IEEE Access (Jan 2024)
Foreign Object Obstruction Evaluation for Distribution Network Inspection
Abstract
Power outages impede economic operations as numerous processes rely on electricity. The solution is fewer interruptions through maintenance and inspection. However, traditional foot patrol inspection methods could be more complex with risks, labor intensiveness, and time consumption. An innovative contemporary alternative involves inspecting distribution networks by unmanned aerial vehicles (UAVs). Thus, this paper introduces a three-tier inspection procedure: track power lines, detect utility assets (transformer bank, low-voltage bushing, high-voltage bushing, arrester, radiator fin, and cutoff fuse), and spot foreign object obstructions (snake, gecko, and tree branch). This work exhibits two contributions.

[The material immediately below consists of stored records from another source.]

(** The logging state the callback is expected to leave, as a function of
    whether debug mode is on; [bootstrap_logging] shows that the callback
    computes exactly this. *)
Definition configured (dbg : bool) : Logging.State :=
  let low := if dbg then DEBUG else INFO in
  mkState
    [mkHandler (StreamHandler stderr) NOTSET [] (Some BASE_LOGGING_FORMAT);
     mkHandler stdout_sink low [mkLogFilter INFO] (Some BASE_LOGGING_FORMAT);
     mkHandler stderr_sink WARNING [] (Some BASE_LOGGING_FORMAT);
     mkHandler file_sink low [] (Some BASE_LOGGING_FORMAT)]
    (mkLogger (if dbg then INFO else WARNING) [0%nat] true)
    (mkLogger low [1%nat; 2%nat; 3%nat] false)
    (mkLogger NOTSET [] true).

(** The events of lines 102-122 (handlers built, attached, propagation
    off) and of the two branches of lines 124-131, as the callback is
    expected to issue them; [bootstrap_trace] shows that it does. *)
Definition setup_events : list Event :=
  [EvNew stdout_sink 1%nat;
   EvLogging (addFilter 1%nat (mkLogFilter INFO));
   EvLogging (Handler_setLevel 1%nat INFO);
   EvLogging (setFormatter 1%nat BASE_LOGGING_FORMAT);
   EvNew stderr_sink 2%nat;
   EvLogging (Handler_setLevel 2%nat WARNING);
   EvLogging (setFormatter 2%nat BASE_LOGGING_FORMAT);
   EvNew file_sink 3%nat;
   EvLogging (Handler_setLevel 3%nat INFO);
   EvLogging (setFormatter 3%nat BASE_LOGGING_FORMAT);
   EvLogging (addHandler DatahubActions 1%nat);
   EvLogging (addHandler DatahubActions 2%nat);
   EvLogging (addHandler DatahubActions 3%nat);
   EvLogging (set_propagate DatahubActions false)].

Definition level_events (dbg : bool) : list Event :=
  if dbg then
    [EvLogging (setLevel Root INFO);
     EvLogging (Handler_setLevel 1%nat DEBUG);
     EvLogging (Handler_setLevel 3%nat DEBUG);
     EvLogging (setLevel DatahubActions DEBUG)]
  else
    [EvLogging (setLevel Root WARNING);
     EvLogging (setLevel DatahubActions INFO)].

(** A logger that routes its records through the dedicated logger: the
    dedicated logger itself and the module logger below it. *)
Definition through_dedicated (n : LoggerName) : bool :=
  match n with Root => false | _ => true end.

(** A reading of the external helper, for concrete runs: an unset variable
    gives the default, and a set one is true exactly when it reads [true]. *)
Definition sample_getenv (env : gmap string string) (name : string) (dflt : bool) : bool :=
  match env !! name with
  | None => dflt
  | Some v => bool_decide (v = "true")
  end.

(** The thresholds of the handlers attached to a logger. *)
Definition thresholds (st : Logging.State) (n : LoggerName) : list (HandlerKind * Z) :=
  map (fun h => (h_kind h, h_level h)) (attached st n).

(** "The explicit flag takes precedence over the environment variable":
    whenever the user gives [--debug] or [--no-debug], the dedicated
    logger's threshold is the one the flag asks for. *)
Definition explicit_flag_takes_precedence
    (getenv : gmap string string -> string -> bool -> bool) : Prop :=
  forall env kw o b,
    opt_debug o = Some b ->
    lg_level (datahub_logger (logging (bootstrapped getenv env kw o)))
      = if b then DEBUG else INFO.

(** The root logger was reconfigured: the root logger record and every
    handler object may have changed in any way, except that the dedicated
    logger, the module logger and the handler objects attached to those two
    are the ones of [st]. *)
Definition root_reconfigured (st st' : Logging.State) : Prop :=
  datahub_logger st' = datahub_logger st /\
  logger st' = logger st /\
  forall h, h ∈ lg_handlers (datahub_logger st) ++ lg_handlers (logger st) ->
            store st' !! h = store st !! h.

(** Event classes singled out in the statements. *)
Definition is_env_read (e : Event) : bool :=
  match e with EvEnv _ => true | _ => false end.

Definition is_http_server (e : Event) : bool :=
  match e with EvHttpServer _ => true | _ => false end.
Lemma create_validation_order_witness :
  short_circuits
    (post_transaction (H:=strict_host)
       (mkRequest "" {[ "amount" := JStr "1"; "date" := JStr "2023-01-01" ]}))
    sample_world MissingIdentifier
  ∧ short_circuits
      (post_transaction (H:=strict_host)
         (mkRequest "" {[ "id" := JStr "not-an-id"; "amount" := JStr "1" ]}))
      sample_world InvalidIdentifier.
Proof.
  split.
  - apply (create_validation_order (H:=strict_host)
             (mkRequest "" {[ "amount" := JStr "1";
                              "date" := JStr "2023-01-01" ]}) sample_world).
    reflexivity.
  - apply (create_validation_order (H:=strict_host)
             (mkRequest "" {[ "id" := JStr "not-an-id";
                              "amount" := JStr "1" ]}) sample_world);
      reflexivity.
Defined.

(** In the words of the identifier format: a non-empty string that is not
    a 24-character hexadecimal string is answered [InvalidIdentifier]. *)
Lemma create_malformed_string_id `{Host} (req : Request) (w : World) s :
  body req !! "id" = Some (JStr s) → s ≠ "" → ¬ objectid_format s →
  short_circuits (post_transaction req) w InvalidIdentifier.
Proof.
  intros Hb Hne Hfmt. apply post_invalid_id.
  - rewrite (field_lookup _ _ _ Hb). cbn. by apply String.eqb_neq in Hne as ->.
  - apply isValidObjectId_false. rewrite (field_lookup _ _ _ Hb).
    by intros s' [= <-].
Qed.
(** C4, as stated, fails: no node of [quiet_graph] puts anything into the
    state (each returns it untouched), yet with [_next_node = "b"] already in
    the initial state the node called after [a] is [b], not [c], the
    successor of [a] in the edge table. *)
Lemma C4_counterexample :
  exists fo w',
    run_graph_frame demo_str demo_elapsed demo_utcnow quiet_graph 1%positive None
      (world_of {["_next_node" := VStr "b"]})
    = (fo, w')
    /\ (invoked w').*1 = ["a"; "b"]
    /\ (forall name node content,
          nodes quiet_graph !! name = Some node ->
          node content = NodeReturnsSame content)
    /\ edges_get quiet_graph "a" = VStr "c".
Proof.
  destruct (run_graph_frame demo_str demo_elapsed demo_utcnow
              quiet_graph 1%positive None
              (world_of {["_next_node" := VStr "b"]}))
    as [o w'] eqn:Hrun.
  vm_compute in Hrun. injection Hrun as <- <-.
  eexists _, _. split_and!; try reflexivity.
  intros name node content Hnode. simpl in Hnode.
  repeat (apply lookup_insert_Some in Hnode as [[_ <-]|[_ Hnode]]; [done|]).
  by apply lookup_singleton_Some in Hnode as [_ <-].
Qed.

(** C5, as stated, fails: on the initial state [{"_finished": True}]
    scenario B stops after one step with status [completed]. *)
Lemma C5_counterexample :
  exists f w',
    run_graph_frame demo_str demo_elapsed demo_utcnow loop_graph 1%positive None
      (world_of {["_finished" := VBool true]})
    = (Returned f, w')
    /\ length (log f) = 1%nat
    /\ status f = completed.
Proof.
  destruct (run_graph_frame demo_str demo_elapsed demo_utcnow
              loop_graph 1%positive None
              (world_of {["_finished" := VBool true]}))
    as [o w'] eqn:Hrun.
  vm_compute in Hrun. injection Hrun as <- <-.
  eexists _, _. split_and!; reflexivity.
Qed.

First, it introduces new learning representations for detecting power lines, utility assets, and foreign obstructions. The image processing-based techniques are built by modifying pre-trained neural networks – Point Instance Network (PINet) for power lines and You Only Look Once (YOLO) for utility assets and obstructions. Second, it presents trained detection models with image datasets tailored to each problem. The datasets consist of images from both obstruction-free and shelled UAVs for the three detection tasks. Experimental results indicate no significant disparity in utilizing two distinct UAV variants, with or without a shell. The proposed method, leveraging Transfer Learning with PINet, yields around 80% accuracy and 72% f1-score across obstruction-free and obstructed image datasets. Moreover, the retrained YOLO checkpoints with yolov5m and yolov5l weights showcase suitability for deployment in detecting utility assets and foreign object obstructions that achieved mAPs around 0.96 and 0.85, respectively. Despite a slight decline in performance metrics with obstructed images, the models signify a balance between detection accuracy and the safety conferred by the insulated shell.